DATA SUPPLIED:

(** [setupRaConfigFile()]: the object passed is [this.options.retroarch]
    itself, so the wrapped values end up in the options. *)
Definition setupRaConfigFile (x : Externals) : M unit :=
  config <- get (fun e => retroarch (options e)) ;;
  config' <- writeConfigFile x raConfigPath config ;;
  update (fun e' =>
    set_options {| rom := rom (options e'); bios := bios (options e');
                   core := core (options e'); retroarch := config' |} e').

(** ** Driving the command channel *)

(** [n] successive calls of [stdin], with what each returned. *)
Fixpoint stdin_times (n : nat) : M (list (option byte)) :=
  match n with
  | O => ret []
  | S k =>
      b <- stdin ;;
      bs <- stdin_times k ;;
      ret (b :: bs)
  end.

(** The two operations of the channel: the host sends, the program polls. *)
Inductive ChannelOp : Type :=
| Send (msg : RetroArchCommand)
| Poll.

(** Runs a sequence of channel operations; the bytes the polls delivered are
    returned in order. *)
Fixpoint runChannel (ops : list ChannelOp) : M (list byte) :=
  match ops with
  | [] => ret []
  | Send msg :: rest => sendCommand msg ;; runChannel rest
  | Poll :: rest =>
      b <- stdin ;;
      bs <- runChannel rest ;;
      ret (match b with Some v => v :: bs | None => bs end)
  end.

(** The commands a sequence of operations sends, in order. *)
Fixpoint sent (ops : list ChannelOp) : list RetroArchCommand :=
  match ops with
  | [] => []
  | Send msg :: rest => msg :: sent rest
  | Poll :: rest => sent rest
  end.

(** The bytes of a pending command that has not been read yet. *)
Definition unread (m : list byte * nat) : list byte := skipn (snd m) (fst m).

(** The bytes still to be delivered by a queue. *)
Definition pending (q : list (list byte * nat)) : list byte :=
  List.concat (List.map unread q).

(** A pending command nobody has started to read. *)
Definition untouched (m : list byte * nat) : Prop := snd m = 0.

(** Only the front of the queue may be partially consumed. *)
Definition frontOnly (q : list (list byte * nat)) : Prop :=
  match q with
  | [] => True
  | _ :: rest => Forall untouched rest
  end.

(** The bytes of a command on the wire. *)
Definition wire (msg : RetroArchCommand) : list byte :=
  encoder_encode (commandName msg ++ LF)%string.

(** ** Concrete inputs used by the examples *)

Definition pong_options : Options :=
  {| rom := [{| fileName := "pong1k.nes"; fileContent := [] |}];
     bios := [];
     core := {| name := "fceumm"; js := ""; wasm := [] |};
     retroarch := [("a", Bool true); ("b", Num "4"); ("c", Str "x")] |}.

(** The reading of [ini.stringify] that the examples use: one line
    [key = value] per entry. *)
Definition ini_lines (config : list (string * string)) : string :=
  String.concat ""
    (List.map (fun kv => (fst kv ++ " = " ++ snd kv ++ LF)%string) config).

(** An outside world in which the state files never appear. *)
Definition silent_world : Externals :=
  {| coreFullNameMap :=
       fun n => if String.eqb n "fceumm" then Some "FCEUmm" else None;
     blobToBuffer :=
       fun b => match blobParts b with Some l => l | None => [] end;
     ini_stringify := ini_lines;
     FS_unlink_throws := fun _ _ => true;
     FS_readFile_result := fun _ _ => None |}.

(** A launched emulator: the module is instantiated and the game runs. *)
Definition launched (o : Options) : Emulator :=
  set_gameStatus running (set_emscripten (Some EmscriptenHandle) (constructor o)).

(** ** Vocabulary of the properties *)

(** The queue entry of one PAUSE_TOGGLE command. *)
Definition toggle : list byte * nat := (wire PAUSE_TOGGLE, 0).

Definition add_calls (cs : list Call) (e : Emulator) : Emulator :=
  {| options := options e; emscripten := emscripten e;
     messageQueue := messageQueue e; gameStatus := gameStatus e;
     processStatus := processStatus e; calls := calls e ++ cs |}.

(** The calls of the read attempt number [k]: the wait, the read and, when
    the read raises, the warning. *)
Definition attemptCalls (reads : nat -> option (list byte)) (fileName : string)
    (k : nat) : list Call :=
  delay (delayTime k) :: FS_readFile fileName ::
  match reads k with
  | Some _ => []
  | None => [console_warn]
  end.

(** The calls of the [n] read attempts that start with attempt [k]. *)
Definition pollCalls (reads : nat -> option (list byte)) (fileName : string)
    (k n : nat) : list Call :=
  flat_map (attemptCalls reads fileName) (seq k n).

(** The number of [FS.readFile] calls in a log. *)
Definition readAttempts (cs : list Call) : nat :=
  List.length
    (List.filter (fun c => match c with FS_readFile _ => true | _ => false end) cs).

(** The last read that succeeded before attempt [k]. *)
Fixpoint lastRead (reads : nat -> option (list byte)) (k : nat) : option (list byte) :=
  match k with
  | O => None
  | S j =>
      match reads j with
      | Some b => Some b
      | None => lastRead reads j
      end
  end.

(** Attempt [k] succeeds with the same non-zero length as the successful read
    before it. *)
Definition stableAt (reads : nat -> option (list byte)) (k : nat) : bool :=
  match reads k with
  | Some newBuffer => sameNonEmptyLength (lastRead reads k) newBuffer
  | None => false
  end.

(** The locals after the turn of the loop that makes attempt [retryTimes st]. *)
Definition nextState (reads : nat -> option (list byte)) (st : PollState) : PollState :=
  match reads (retryTimes st) with
  | Some newBuffer =>
      {| buffer := Some newBuffer;
         isFinished := sameNonEmptyLength (buffer st) newBuffer;
         retryTimes := retryTimes st + 1 |}
  | None =>
      {| buffer := buffer st;
         isFinished := isFinished st;
         retryTimes := retryTimes st + 1 |}
  end.

(** A read source that always raises. *)
Definition never_there : nat -> option (list byte) := fun _ => None.

(** A state file that is being written: 2 bytes at first, 4 bytes from the
    third read on, with one read that raises. *)
Definition growing_file (k : nat) : option (list byte) :=
  match k with
  | 0 => Some [Byte.x01; Byte.x02]
  | 1 => None
  | 2 => Some [Byte.x01; Byte.x02; Byte.x03; Byte.x04]
  | _ => Some [Byte.x01; Byte.x02; Byte.x03; Byte.x05]
  end.

(** A state file of two bytes that is read, then found missing, then read
    again: no two reads in a row succeed. *)
Definition interrupted_file (k : nat) : option (list byte) :=
  match k with
  | 0 => Some [Byte.x09; Byte.x09]
  | 2 => Some [Byte.x09; Byte.x09]
  | _ => None
  end.

(** The operations the class offers to the host after launch. *)
Inductive Operation : Type :=
| call_pause
| call_resume
| call_restart
| call_saveState
| call_loadState (blob : Blob)
| call_resize (width height : Z)
| call_sendCommand (msg : RetroArchCommand).

(** Calling an operation; the value is what [saveState] resolves to and
    [None] ([undefined]) for the others. *)
Definition perform (x : Externals) (op : Operation) : M (option SavedState) :=
  match op with
  | call_pause => pause ;; ret None
  | call_resume => resume ;; ret None
  | call_restart => restart ;; ret None
  | call_saveState => saveState x
  | call_loadState blob => loadState x blob ;; ret None
  | call_resize width height => resize width height ;; ret None
  | call_sendCommand msg => sendCommand msg ;; ret None
  end.

(** A method frames [processStatus]: it neither reads nor writes the field. *)
Definition frames {A} (m : M A) : Prop :=
  forall p e,
    m (set_processStatus p e) = (fst (m e), set_processStatus p (snd (m e))).

(** A method whose promise never resolves to [undefined]. *)
Definition never_undefined {A} (m : M (option A)) : Prop :=
  forall e, outcome m e <> Return None.

(** Characters that an INI writer copies as they are: letters, digits,
    underscore, hyphen, dot and slash. *)
Definition plainChar (c : ascii) : bool :=
  let n := nat_of_ascii c in
  ((48 <=? n) && (n <=? 57)) || ((65 <=? n) && (n <=? 90)) ||
  ((97 <=? n) && (n <=? 122)) || (n =? 95) || (n =? 45) || (n =? 46) || (n =? 47).

Fixpoint ini_plain (s : string) : bool :=
  match s with
  | EmptyString => true
  | String c rest => plainChar c && ini_plain rest
  end.

(** A key that the serializer renders as it is. *)
Definition plainKey (k : string) : bool :=
  ini_plain k && negb (includes k "__").

(** A value that the serializer renders between quotes as it is. *)
Definition quotable (v : string) : bool :=
  ini_plain v && negb (includes v "__") && negb (endsWith v "_").

(** The line expected for an entry: key, equals sign, quoted value. *)
Definition quotedLine (kv : string * Scalar) : string :=
  (fst kv ++ " = " ++ DQUOTE ++ ToString (snd kv) ++ DQUOTE ++ LF)%string.

(** The entries for which the serializer is shown to quote faithfully. *)
Definition plainEntry (kv : string * Scalar) : Prop :=
  plainKey (fst kv) = true /\ quotable (ToString (snd kv)) = true.

(** The three buttons of the pause state machine. *)
Inductive PauseOp : Type :=
| press_pause
| press_resume
| press_restart.

Definition press (op : PauseOp) : M unit :=
  match op with
  | press_pause => pause
  | press_resume => resume
  | press_restart => restart
  end.

(** Pressing buttons one after the other. *)
Fixpoint runPause (ops : list PauseOp) : M unit :=
  match ops with
  | [] => ret tt
  | op :: rest => press op ;; runPause rest
  end.

(** Whether a queue entry carries the PAUSE_TOGGLE command. *)
Definition isToggle (m : list byte * nat) : bool :=
  if list_eq_dec Byte.byte_eq_dec (fst m) (wire PAUSE_TOGGLE) then true else false.

(** The number of PAUSE_TOGGLE commands among queue entries. *)
Definition pauseToggles (q : list (list byte * nat)) : nat :=
  List.length (List.filter isToggle q).

Definition sameStatus (a b : GameStatus) : bool :=
  match a, b with
  | initial, initial | paused, paused | running, running => true
  | _, _ => false
  end.

(** The error of destructuring the first element of an empty [rom] array. *)
Definition no_rom_error : Exception :=
  TypeError "Cannot destructure property 'fileName' of undefined".

(** The time spent in [delay] according to a log. *)
Fixpoint totalDelay (cs : list Call) : Z :=
  match cs with
  | [] => 0
  | delay time :: rest => time + totalDelay rest
  | _ :: rest => totalDelay rest
  end.

(** A call that removes a file. *)
Definition isUnlink (c : Call) : Prop :=
  match c with
  | FS_unlink _ => True
  | _ => False
  end.

(** An outside world in which every file read has the same two bytes and
    every removal succeeds. *)
Definition steady_world : Externals :=
  {| coreFullNameMap :=
       fun n => if String.eqb n "fceumm" then Some "FCEUmm" else None;
     blobToBuffer :=
       fun b => match blobParts b with Some l => l | None => [] end;
     ini_stringify := ini_lines;
     FS_unlink_throws := fun _ _ => false;
     FS_readFile_result := fun _ _ => Some [Byte.x01; Byte.x02] |}.

(** The options of the examples with the thumbnail switch set. *)
Definition thumbnail_options (enable : bool) : Options :=
  {| rom := [{| fileName := "pong1k.nes"; fileContent := [] |}];
     bios := [];
     core := {| name := "fceumm"; js := ""; wasm := [] |};
     retroarch := [("savestate_thumbnail_enable", Bool enable)] |}.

WHAT THE TASK REQUIRES: Look back at the data above. Transcribe exactly the lines starting at the line that contains "Fixpoint runPause (ops" and ending at the line that contains "if list_eq_dec Byte.byte_eq_dec".

TASK RESPONSE:
Fixpoint runPause (ops : list PauseOp) : M unit :=
  match ops with
  | [] => ret tt
  | op :: rest => press op ;; runPause rest
  end.

(** Whether a queue entry carries the PAUSE_TOGGLE command. *)
Definition isToggle (m : list byte * nat) : bool :=
  if list_eq_dec Byte.byte_eq_dec (fst m) (wire PAUSE_TOGGLE) then true else false.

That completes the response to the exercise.